I started paying attention to heart monitor. I was constantly shifting my focus from J’s face to the monitor, and he went from 50 bpm to 30 bpm during the second song.

And then the last and final song began.

A friend said “Orange Sky” held a lot of meaning for J. I had never heard this song, but now I will never forget it. I watched J’s heart rate decrease during the first two-thirds of the song, from the low 30s to zero. The monitor began to ding. A friend pushed a button, silencing the sounds. I held J’s feet.

We listened through the end of the song, with our faces on J’s, tears pouring out of our eyes. I was sobbing. We were devastated.

No one danced.

When the song ended there was silence.

Then the scene from a movie played out: A doctor wearing a white coat walked into the room. He donned a stethoscope and raised the end to J’s chest. His hand moved to various areas of our friend’s chest, and down and around to his stomach. He raised each of J’s eyelids to shine a flashlight into the pupils looking to see if they would constrict. The pupils did not move. The doctor looked at the clock and said, “It is 6:11. Take as long as you need.” He exited the room. End scene.

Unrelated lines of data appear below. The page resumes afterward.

Lemma block_members s s' o ob l t :
  kmid s -> g_objs s !! o = Some ob -> kmid s' -> g_objs s' !! o = Some (set_blk_list l ob) ->
  (forall u, u <> t -> waits (g_tasks s') u = waits (g_tasks s) u) -> waits (g_tasks s') t = Some o ->
  forall u, u ∈ l <-> u = t \/ u ∈ blk_list ob.
Proof.
  intros Hk Ho Hk' Ho' Hw Ht u.
  pose proof (bk_in _ _ _ (c_blk _ _ _ _ _ _ _ (kp_core _ Hk')) _ _ u Ho') as H'. cbn in H'.
  pose proof (bk_in _ _ _ (c_blk _ _ _ _ _ _ _ (kp_core _ Hk)) _ _ u Ho) as H.
  rewrite H', H. destruct (decide (u = t)) as [->|Hne]; [by rewrite Ht; split; [left|]|].
  rewrite Hw by done. split; [by right|]. by intros [?|?].
Qed.

(** what [pend_to_blk_obj(o, active, ticks); core_sched()] does *)
Lemma blocked_blocks_on T s o ob ak ticks rq' th' l p a' :
  kmid s -> g_objs s !! o = Some ob -> g_intrpt_nested_level s = 0 ->
  (forall u, u <> g_active_task s -> T !! u = g_tasks s !! u) ->
  kpre (kput (<[g_active_task s := blocked o (g_tick_count s) ticks ak]> T) (<[o := set_blk_list l ob]> (g_objs s))
          rq' th' s) ->
  let s' := set_g_active_task a' (set_g_preferred_ready_task p
              (kput (<[g_active_task s := blocked o (g_tick_count s) ticks ak]> T)
                 (<[o := set_blk_list l ob]> (g_objs s)) rq' th' s)) in
  wf s' -> blocks_on s o ob s'.
Proof.
  intros Hm Ho Hn HT Hk s' Hwf. split.
  - apply blocked_waits.
  - exists l. split; [apply lookup_insert_eq|].
    eapply (block_members s _ o ob l); [exact Hm|exact Ho|exact (kp_mid _ Hk)|cbn; apply lookup_insert_eq| |].
    + intros u Hu. cbn. unfold waits. rewrite (tview_insert _ _ _ _ _ u), fupd_ne by done.
      unfold tview. by rewrite HT.
    + apply blocked_waits.
  - eapply (wf_not_running _ _ o Hwf); [done|]. apply blocked_waits.
Qed.

Lemma wp_block_sched {A} T s ak o ob ticks (k : K A) (Q : A -> kstate -> Prop) :
  let a := g_active_task s in
  kpre (kput T (g_objs s) (g_ready_queue s) (g_tick_head s) s) -> T !! a = Some ak -> task_state ak = K_RDY ->
  a <> g_idle_task -> g_sched_lock s = 0 -> g_intrpt_nested_level s = 0 ->
  (forall u, u <> a -> T !! u = g_tasks s !! u) -> g_objs s !! o = Some ob ->
  not_mutex ob -> (forall l, obj_ok (set_blk_list l ob)) -> obj_type ob <> RHINO_OBJ_TYPE_NONE ->
  0 < ticks < 2 ^ 64 -> kmid s ->
  (forall s', wf s' -> blocks_on s o ob s' ->
     g_tasks s' = <[a := blocked o (g_tick_count s) ticks ak]> T ->
     (exists l, g_objs s' = <[o := set_blk_list l ob]> (g_objs s)) -> wp k Q s') ->
  wp (pend_to_blk_obj o a ticks) (fun _ => wp (core_sched;; k) Q)
    (kput T (g_objs s) (g_ready_queue s) (g_tick_head s) s).
Proof.
  intros a Hk Ha Hr Hne Hl Hn HT Ho Hnm Hok Hty Ht Hm HQ.
  eapply wp_block_plain; [exact Hk|exact Ha|exact Hr|exact Hne|exact Ho|exact Hnm|exact Hok|exact Hty|done|exact Ht|].
  intros rq' th' l Hk'. apply wp_bind, wp_core_sched; [exact Hk'|]. intros s' Hwf' (p & a' & ->).
  apply HQ; [exact Hwf'| |done|by exists l]. eapply (blocked_blocks_on T); eauto.
Qed.
(* ===== verification/Mutex.v ===== *)
(** * Mutexes ([core/k_mutex.c]) *)

From S2P Require Import Prelude Config State Sched Inv Tick Pend PriChange KInv.

(** ** The code *)

(** [(mutex_nested_t)-1], 32 bits ([k_types.h]) *)
Definition MUTEX_NESTED_MAX : Z := 2 ^ 32 - 1.

Definition mutex_body (ob : kobj) : option (option nat * Z) :=
  match body ob with KMutex mt n => Some (mt, n) | _ => None end.

(** the code leaves [owner_nested], which nothing reads before the first lock sets it *)
Definition mutex_create (mutex name : option nat) (mm_alloc_flag : Z) : K kret :=
  NULL_PARA_CHK mutex (fun m =>
  NULL_PARA_CHK name (fun _ =>
    new_obj m (mkObj [] BLK_POLICY_PRI RHINO_MUTEX_OBJ_TYPE mm_alloc_flag (KMutex None 0));;
    upd_kobj_list (fun l => set_mutex_head (mutex_head l ++ [m]) l);;
    ret RHINO_SUCCESS)).

Definition krhino_mutex_create (mutex name : option nat) : K kret :=
  mutex_create mutex name K_OBJ_STATIC_ALLOC.

(** what [krhino_mutex_del] and [krhino_mutex_dyn_del] do once their checks
    have passed, up to [RHINO_CRITICAL_EXIT_SCHED] *)
Definition mutex_destroy (m : nat) : K unit :=
  ob ← get_obj m;
  b ← lift (mutex_body ob);
  upd_obj m (set_obj_type RHINO_OBJ_TYPE_NONE);;
  match b.1 with
  | None => mret tt
  | Some owner => mutex_release owner (Some m)
  end;;
  for_all_waiting m pend_task_rm;;
  upd_kobj_list (fun l => set_mutex_head (klist_del m (mutex_head l)) l).

Definition krhino_mutex_del (mutex : option nat) : K kret :=
  NULL_PARA_CHK mutex (fun m =>
  INTRPT_NESTED_LEVEL_CHK (
  OBJ_TYPE_CHK m RHINO_MUTEX_OBJ_TYPE (fun ob =>
  ALLOC_FLAG_CHK ob K_OBJ_STATIC_ALLOC (
    mutex_destroy m;; exit_sched (Ret RHINO_SUCCESS))))).

Definition krhino_mutex_dyn_create (mutex alloc name : option nat) : K (kret * option nat) :=
  NULL_PARA_CHK mutex (fun _ => dyn_create alloc (fun m => mutex_create (Some m) name K_OBJ_DYN_ALLOC)).

Definition krhino_mutex_dyn_del (mutex : option nat) : K kret :=
  NULL_PARA_CHK mutex (fun m =>
  INTRPT_NESTED_LEVEL_CHK (
  OBJ_TYPE_CHK m RHINO_MUTEX_OBJ_TYPE (fun ob =>
  ALLOC_FLAG_CHK ob K_OBJ_DYN_ALLOC (
    mutex_destroy m;; core_sched;; free_obj m;; ret RHINO_SUCCESS)))).

Definition krhino_mutex_lock (mutex : option nat) (ticks : Z) : K kret :=
  NULL_PARA_CHK mutex (fun m =>
  st ← gets g_sys_stat;
  if bool_decide (st = RHINO_STOPPED) then ret RHINO_SUCCESS else
  INTRPT_NESTED_LEVEL_CHK (
  OBJ_TYPE_CHK m RHINO_MUTEX_OBJ_TYPE (fun ob =>
    b ← lift (mutex_body ob);
    a ← gets g_active_task;
    (* if the same task get the same mutex again, it causes mutex owner nested *)
    if bool_decide (b.1 = Some a) then
      if b.2 =? MUTEX_NESTED_MAX then k_err_proc RHINO_MUTEX_NESTED_OVF
      else
        upd_obj m (set_body (KMutex b.1 (b.2 + 1)));;
        ret RHINO_MUTEX_OWNER_NESTED
    else
    match b.1 with
    | None =>
        (* get lock *)
        ak ← get_task a;
        upd_task a (set_mutex_list (m :: mutex_list ak));;
        upd_obj m (set_body (KMutex (Some a) 1));;
        ret RHINO_SUCCESS
    | Some mutex_task =>
        if ticks =? RHINO_NO_WAIT then ret RHINO_NO_PEND_WAIT else
        SCHED_LOCK_CHK (
          ak ← get_task a;
          mk ← get_task mutex_task;
          (* prio inherit method is used here *)
          (if prio ak <? prio mk then task_pri_change mutex_task (prio ak);; mret tt else mret tt);;
          (* any way block the current task *)
          pend_to_blk_obj m a ticks;;
          exit_sched Blocked)
    end))).

(** what the task does when it runs again after [krhino_mutex_lock] blocked it *)
Definition krhino_mutex_lock_resume : K kret :=
  a ← gets g_active_task; st ← pend_state_end_proc a; mret (Ret st).

Definition krhino_mutex_unlock (mutex : option nat) : K kret :=
  NULL_PARA_CHK mutex (fun m =>
  st ← gets g_sys_stat;
  if bool_decide (st = RHINO_STOPPED) then ret RHINO_SUCCESS else
  INTRPT_NESTED_LEVEL_CHK (
  OBJ_TYPE_CHK m RHINO_MUTEX_OBJ_TYPE (fun ob =>
    b ← lift (mutex_body ob);
    a ← gets g_active_task;
    (* mutex must be released by itself *)
    if negb (bool_decide (b.1 = Some a)) then ret RHINO_MUTEX_NOT_RELEASED_BY_OWNER else
    let owner_nested := u32 (b.2 - 1) in
    upd_obj m (set_body (KMutex b.1 owner_nested));;
    if 0 <? owner_nested then ret RHINO_MUTEX_OWNER_NESTED else
    mutex_release a (Some m);;
    ob ← get_obj m;
    match blk_list ob with
    | [] =>
        (* No wait task *)
        upd_obj m (set_body (KMutex None owner_nested));;
        ret RHINO_SUCCESS
    | t :: _ =>
        (* wake up the occupy task, which is the highst prio task on the list *)
        pend_task_wakeup t;;
        tk ← get_task t;
        (* change mutex get task *)
        upd_task t (set_mutex_list (m :: mutex_list tk));;
        upd_obj m (set_body (KMutex (Some t) 1));;
        exit_sched (Ret RHINO_SUCCESS)
    end))).
Lemma krhino_event_del_wf : keeps (krhino_event_del (Some o)) s.
Proof using Hwf Ho.
  unfold krhino_event_del, NULL_PARA_CHK, keeps.
  apply wp_keeps_checks; [done|intros _]. eapply wp_type_check; [exact Ho|done|intros Hty].
  apply wp_flag_check; [done|intros _]. eapply wp_delete_static. intros R. by apply wp_event_destroy.
Qed.

Lemma krhino_event_dyn_del_wf : keeps (krhino_event_dyn_del (Some o)) s.
Proof using Hwf Ho.
  unfold krhino_event_dyn_del, NULL_PARA_CHK, keeps.
  apply wp_keeps_checks; [done|intros _]. eapply wp_type_check; [exact Ho|done|intros Hty].
  apply wp_flag_check; [done|intros _]. eapply wp_delete_dyn; [|intros R; by apply wp_event_destroy]. done.
Qed.
End destroy.

Lemma event_create_keeps (Inv : kstate -> Prop) `{!Creates Inv} s event name flags flag :
  Inv s -> (forall o, event = Some o -> fresh_obj s o) -> 0 <= flags < 2 ^ 32 -> creates Inv (event_create event name flags flag) s.
Proof.
  intros Hi Hf Hr. unfold event_create, NULL_PARA_CHK. destruct event as [o|]; [|by apply creates_err].
  destruct name; [|by apply creates_err]. apply wp_bind, wp_modify, wp_bind, wp_modify, wp_ret.
  apply creates_new; [done|by apply Hf|done..].
Qed.
(* ===== verification/Task.v ===== *)
(** * Tasks ([core/k_task.c])

    Creation, deletion, sleeping, suspension, change of priority and time
    slices.  [task_pri_change] is in [PriChange]. *)

From S2P Require Import Prelude Config State Sched Inv Tick Pend PriChange KInv Sem.

(** ** The code *)

(** [task] is the control block, [stack_buf] and [entry] are only compared with
    NULL; the state of a new task is that of a block set to zero *)
Definition task_create (task name : option nat) (prio ticks : Z) (stack_buf : option nat)
    (stack_size : Z) (entry : option nat) (autorun mm_alloc_flag : Z) : K kret :=
  NULL_PARA_CHK task (fun t =>
  NULL_PARA_CHK name (fun _ =>
  NULL_PARA_CHK entry (fun _ =>
  NULL_PARA_CHK stack_buf (fun _ =>
  if stack_size =? 0 then ret RHINO_TASK_INV_STACK_SIZE else
  if RHINO_CONFIG_PRI_MAX <=? prio then ret RHINO_BEYOND_MAX_PRI else
  INTRPT_NESTED_LEVEL_CHK (
    spawned ← gets g_idle_task_spawned;
    (* idle task is only allowed to create once *)
    if (prio =? RHINO_IDLE_PRI) && (0 <? spawned) then ret RHINO_IDLE_TASK_EXIST else
    (if prio =? RHINO_IDLE_PRI then modify (set_g_idle_task_spawned 1) else mret tt);;
    let total := if 0 <? ticks then u32 ticks else RHINO_CONFIG_TIME_SLICE_DEFAULT in
    let tk := set_time_slice total (set_time_total total (set_sched_policy KSCHED_RR zero_task)) in
    let tk := if 0 <? autorun then set_task_state K_RDY tk
              else set_suspend_count 1 (set_task_state K_SUSPENDED tk) in
    let tk := set_mm_alloc_flag mm_alloc_flag (set_stack_size stack_size
                (set_b_prio prio (set_prio prio tk))) in
    modify (fun s => set_g_tasks (<[t := tk]> (g_tasks s)) s);;
    upd_kobj_list (fun l => set_task_head (task_head l ++ [t]) l);;
    if 0 <? autorun then
      ready_list_add_tail t;;
      (* if system is not start,not call core_sched *)
      st ← gets g_sys_stat;
      if bool_decide (st = RHINO_RUNNING) then exit_sched (Ret RHINO_SUCCESS)
      else ret RHINO_SUCCESS
    else ret RHINO_SUCCESS))))).

Definition krhino_task_create (task name : option nat) (prio ticks : Z) (stack_buf : option nat)
    (stack_size : Z) (entry : option nat) (autorun : Z) : K kret :=
  task_create task name prio ticks stack_buf stack_size entry autorun K_OBJ_STATIC_ALLOC.

(** the control block follows the stack in the block [alloc] *)
Definition task_dyn_create (task alloc name : option nat) (pri ticks stack : Z) (entry : option nat)
    (autorun : Z) : K (kret * option nat) :=
  NULL_PARA_CHK task (fun _ =>
    if stack =? 0 then ret RHINO_INV_PARAM else
    match alloc with
    | None => ret RHINO_NO_MEM
    | Some t =>
        r ← task_create (Some t) name pri ticks (Some t) stack entry autorun K_OBJ_DYN_ALLOC;
        match r with
        | Ret RHINO_SUCCESS | Ret RHINO_STOPPED => mret (r, Some t)
        | _ => mret (r, None)
        end
    end).

Definition krhino_task_dyn_create (task alloc name : option nat) (pri ticks stack : Z) (entry : option nat)
    (autorun : Z) : K (kret * option nat) :=
  task_dyn_create task alloc name pri ticks stack entry autorun.

Definition krhino_task_sleep (ticks : Z) : K kret :=
  if ticks =? 0 then ret RHINO_INV_PARAM else
  INTRPT_NESTED_LEVEL_CHK (
  (* system is locked so task can not be blocked just return immediately *)
  SCHED_LOCK_CHK (
    a ← gets g_active_task;
    upd_task a (set_task_state K_SLEEP);;
    tick_list_insert a ticks;;
    ready_list_rm a;;
    exit_sched Blocked)).

(** is task timeout normally after sleep *)
Definition krhino_task_sleep_resume : K kret :=
  a ← gets g_active_task; st ← pend_state_end_proc a; mret (Ret st).

Definition krhino_task_yield : K kret :=
  (* make current task to the end of ready list *)
  a ← gets g_active_task;
  ready_list_head_to_tail a;;
  exit_sched (Ret RHINO_SUCCESS).

Definition SUSPEND_COUNT_MAX : Z := 2 ^ 8 - 1.

Definition task_suspend (t : nat) : K kret :=
  a ← gets g_active_task;
  lock ← gets g_sched_lock;
  if bool_decide (t = a) && (0 <? lock) then ret RHINO_SCHED_DISABLE else
  tk ← get_task t;
  match task_state tk with
  | K_RDY =>
      upd_task t (set_suspend_count 1);;
      upd_task t (set_task_state K_SUSPENDED);;
      ready_list_rm t;;
      exit_sched (Ret RHINO_SUCCESS)
  | K_SLEEP =>
      upd_task t (set_suspend_count 1);;
      upd_task t (set_task_state K_SLEEP_SUSPENDED);;
      exit_sched (Ret RHINO_SUCCESS)
  | K_PEND =>
      upd_task t (set_suspend_count 1);;
      upd_task t (set_task_state K_PEND_SUSPENDED);;
      exit_sched (Ret RHINO_SUCCESS)
  | K_SUSPENDED | K_SLEEP_SUSPENDED | K_PEND_SUSPENDED =>
      if suspend_count tk =? SUSPEND_COUNT_MAX then ret RHINO_SUSPENDED_COUNT_OVF else
      upd_task t (set_suspend_count (suspend_count tk + 1));;
      exit_sched (Ret RHINO_SUCCESS)
  | K_SEED | K_DELETED => ret RHINO_INV_TASK_STATE
  end.

Definition krhino_task_suspend (task : option nat) : K kret :=
  NULL_PARA_CHK task (fun t =>
    tk ← get_task t;
    if prio tk =? RHINO_IDLE_PRI then ret RHINO_TASK_SUSPEND_NOT_ALLOWED
    else task_suspend t).

(** [task->suspend_count--; if (task->suspend_count == 0) ...] *)
Definition resume_step (t : nat) (k : K unit) : K kret :=
  upd_task t (fun tk => set_suspend_count (u8 (suspend_count tk - 1)) tk);;
  tk ← get_task t;
  (if suspend_count tk =? 0 then k else mret tt);;
  exit_sched (Ret RHINO_SUCCESS).

Definition task_resume (t : nat) : K kret :=
  tk ← get_task t;
  match task_state tk with
  | K_RDY | K_SLEEP | K_PEND => ret RHINO_TASK_NOT_SUSPENDED
  | K_SUSPENDED =>
      (* Make task ready *)
      resume_step t (upd_task t (set_task_state K_RDY);; ready_list_add t)
  | K_SLEEP_SUSPENDED => resume_step t (upd_task t (set_task_state K_SLEEP))
  | K_PEND_SUSPENDED => resume_step t (upd_task t (set_task_state K_PEND))
  | K_SEED | K_DELETED => ret RHINO_INV_TASK_STATE
  end.

Definition krhino_task_resume (task : option nat) : K kret :=
  NULL_PARA_CHK task task_resume.

(** the second component is what is stored in [*old_pri] *)
Definition krhino_task_pri_change (task : option nat) (pri : Z) (old_pri : option nat)
    : K (kret * option Z) :=
  NULL_PARA_CHK task (fun t =>
  NULL_PARA_CHK old_pri (fun _ =>
  tk ← get_task t;
  (* idle task is not allowed to change prio *)
  if RHINO_IDLE_PRI <=? prio tk then ret RHINO_PRI_CHG_NOT_ALLOWED else
  (* not allowed change to idle prio *)
  if RHINO_IDLE_PRI <=? pri then ret RHINO_PRI_CHG_NOT_ALLOWED else
  (* deleted task is not allowed to change prio *)
  if bool_decide (task_state tk = K_DELETED) then ret RHINO_INV_TASK_STATE else
  INTRPT_NESTED_LEVEL_CHK (
    (* limit the prio change by mutex at task prio change *)
    pri_limit ← mutex_pri_limit t pri;
    upd_task t (set_b_prio pri);;
    error ← task_pri_change t pri_limit;
    if bool_decide (error = RHINO_SUCCESS) then
      core_sched;; mret (Ret RHINO_SUCCESS, Some (prio tk))
    else mret (Ret error, Some (prio tk))))).

(** free all the mutex which task hold: [chain] is what is left of its
    [mutex_list] *)
Fixpoint mutex_free_loop (chain : list nat) : K unit :=
  match chain with
  | [] => mret tt
  | m :: next_mutex =>
      ob ← get_obj m;
      match body ob with
      | KMutex _ nested =>
          match blk_list ob with
          | next_task :: _ =>
              (* wakeup wait task *)
              pend_task_wakeup next_task;;
              (* change mutex get task *)
              upd_obj m (set_body (KMutex (Some next_task) nested));;
              upd_task next_task (fun nk => set_mutex_list (m :: mutex_list nk) nk)
          | [] =>
              (* no wait task *)
              upd_obj m (set_body (KMutex None nested))
          end
      | _ => undef
      end;;
      mutex_free_loop next_mutex
  end.

Definition task_mutex_free (t : nat) : K unit :=
  tk ← get_task t; mutex_free_loop (mutex_list tk).

(** the [switch (task->task_state)] of the two deletions *)
Definition task_unlink (t : nat) (invalid : K kret) (k : K kret) : K kret :=
  tk ← get_task t;
  match task_state tk with
  | K_RDY => ready_list_rm t;; upd_task t (set_task_state K_DELETED);; k
  | K_SUSPENDED => upd_task t (set_task_state K_DELETED);; k
  | K_SLEEP | K_SLEEP_SUSPENDED => tick_list_rm t;; upd_task t (set_task_state K_DELETED);; k
  | K_PEND | K_PEND_SUSPENDED =>
      tick_list_rm t;;
      klist_rm_task t;;
      upd_task t (set_task_state K_DELETED);;
      mutex_task_pri_reset t;;
      k
  | K_SEED | K_DELETED => invalid
  end.

Definition krhino_task_del (task : option nat) : K kret :=
  INTRPT_NESTED_LEVEL_CHK (
    a ← gets g_active_task;
    let t := default a task in
    tk ← get_task t;
    if prio tk =? RHINO_IDLE_PRI then ret RHINO_TASK_DEL_NOT_ALLOWED else
    if negb (mm_alloc_flag tk =? K_OBJ_STATIC_ALLOC) then ret RHINO_KOBJ_DEL_ERR else
    lock ← gets g_sched_lock;
    if bool_decide (t = a) && (0 <? lock) then ret RHINO_SCHED_DISABLE else
    (* free all the mutex which task hold *)
    task_mutex_free t;;
    task_unlink t (ret RHINO_INV_TASK_STATE) (
      upd_kobj_list (fun l => set_task_head (klist_del t (task_head l)) l);;
      exit_sched (Ret RHINO_SUCCESS))).

Definition krhino_task_dyn_del (task : option nat) : K kret :=
  INTRPT_NESTED_LEVEL_CHK (
    a ← gets g_active_task;
    let t := default a task in
    tk ← get_task t;
    if prio tk =? RHINO_IDLE_PRI then ret RHINO_TASK_DEL_NOT_ALLOWED else
    if negb (mm_alloc_flag tk =? K_OBJ_DYN_ALLOC) then ret RHINO_KOBJ_DEL_ERR else
    lock ← gets g_sched_lock;
    if bool_decide (t = a) && (0 <? lock) then ret RHINO_SCHED_DISABLE else
    if bool_decide (task_state tk = K_DELETED) then ret RHINO_INV_TASK_STATE else
    (* the block is freed by the task dyn_mem *)
    modify (set_g_sched_lock (u8 (lock + 1)));;
    modify (fun s => set_g_res_list (g_res_list s ++ [t]) s);;
    r ← krhino_sem_give (Some g_res_sem);
    modify (fun s => set_g_sched_lock (u8 (g_sched_lock s - 1)) s);;
    match r with
    | Ret RHINO_SUCCESS =>
        task_mutex_free t;;
        let finish :=
          upd_kobj_list (fun l => set_task_head (klist_del t (task_head l)) l);;
          exit_sched (Ret RHINO_SUCCESS) in
        task_unlink t finish finish
    | _ => k_err_proc RHINO_SYS_SP_ERR
    end).

(** what a task that returns from its entry function runs *)
Definition krhino_task_deathbed : K kret :=
  t ← krhino_cur_task_get;
  tk ← get_task t;
  if mm_alloc_flag tk =? K_OBJ_DYN_ALLOC then krhino_task_dyn_del None else krhino_task_del None.

Definition krhino_task_time_slice_set (task : option nat) (slice : Z) : K kret :=
  NULL_PARA_CHK task (fun t =>
  INTRPT_NESTED_LEVEL_CHK (
    let total := if 0 <? slice then slice else RHINO_CONFIG_TIME_SLICE_DEFAULT in
    upd_task t (set_time_total total);;
    upd_task t (set_time_slice total);;
    ret RHINO_SUCCESS)).

Definition krhino_sched_policy_set (task : option nat) (policy : Z) : K kret :=
  NULL_PARA_CHK task (fun t =>
  if negb (policy =? KSCHED_FIFO) && negb (policy =? KSCHED_RR) then ret RHINO_INV_SCHED_WAY else
  INTRPT_NESTED_LEVEL_CHK (
    upd_task t (set_sched_policy policy);; ret RHINO_SUCCESS)).

Definition krhino_sched_policy_get (task policy : option nat) : K (kret * option Z) :=
  NULL_PARA_CHK task (fun t =>
  NULL_PARA_CHK policy (fun _ =>
  INTRPT_NESTED_LEVEL_CHK (
    tk ← get_task t; mret (Ret RHINO_SUCCESS, Some (sched_policy tk))))).

(** ** Scheduling calls *)

Lemma kpre_lock s l : kpre s -> is_Some (ready (g_tasks s) (g_active_task s)) -> 0 <= l < 2 ^ 8 ->
  kpre (set_g_sched_lock l s).
Proof. intros [[Hc Hpi [Hi Hu Ha Hl Hnn Hr]] Hno] Hrd Hlk. split; [split|]; [done..| |done]. by split. Qed.

(** what the lock of the scheduler counts *)
Inductive disable_spec (s : kstate) : kret -> kstate -> Prop :=
  | dis_intrpt : 0 < g_intrpt_nested_level s -> disable_spec s (Ret RHINO_NOT_CALLED_BY_INTRPT) s
  | dis_ovf : SCHED_MAX_LOCK_COUNT <= g_sched_lock s -> disable_spec s (Ret RHINO_SCHED_LOCK_COUNT_OVF) s
  | dis_ok : g_sched_lock s < SCHED_MAX_LOCK_COUNT ->
      disable_spec s (Ret RHINO_SUCCESS) (set_g_sched_lock (g_sched_lock s + 1) s).

Lemma wp_krhino_sched_disable s : wf s -> wp krhino_sched_disable (fun r s' => wf s' /\ disable_spec s r s') s.
Proof.
  intros Hwf. apply wp_keeps_checks; [intros H; split; [done|by apply dis_intrpt]|intros Hn]. apply wp_bind, wp_gets.
  destruct (Z.leb_spec SCHED_MAX_LOCK_COUNT (g_sched_lock s)) as [H|Hlk]; [apply wp_ret; split; [done|by apply dis_ovf]|].
  pose proof (kp_sched _ (kp_mid _ (wf_pre _ Hwf))) as Hs. destruct (so_lock _ _ _ _ Hs), (so_nested _ _ _ _ Hs).
  apply wp_bind, wp_modify, wp_ret. pose proof Hlk as Hlk'. unfold SCHED_MAX_LOCK_COUNT in Hlk'.
  rewrite u8_small by lia. split; [|by apply dis_ok]. assert (Hr := wf_ready _ Hwf ltac:(lia)).
  split; cbn; [apply kpre_lock; [apply Hwf|done|lia]|done|intros; lia].
Qed.

Inductive enable_spec (s : kstate) : kret -> kstate -> Prop :=
  | en_intrpt : 0 < g_intrpt_nested_level s -> enable_spec s (Ret RHINO_NOT_CALLED_BY_INTRPT) s
  | en_zero : g_sched_lock s = 0 -> enable_spec s (Ret RHINO_SCHED_ALREADY_ENABLED) s
  | en_less : 1 < g_sched_lock s -> enable_spec s (Ret RHINO_SCHED_DISABLE) (set_g_sched_lock (g_sched_lock s - 1) s)
  | en_last p a : g_sched_lock s = 1 -> g_intrpt_nested_level s = 0 ->
      enable_spec s (Ret RHINO_SUCCESS) (set_g_active_task a (set_g_preferred_ready_task p (set_g_sched_lock 0 s))).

We all stood looking at J for a long time. Then the music began again… “We Could Be Heroes,” by David Bowie.

The end

The best way to capture your healthcare preferences is by having a conversation with your loved ones, appointing a medical decision maker, and then documenting your preferences in an advance healthcare directive. You can find an expansive list of resources on advance care planning, including guides on how to talk with your loved ones, from the Coalition for Compassionate Care of California.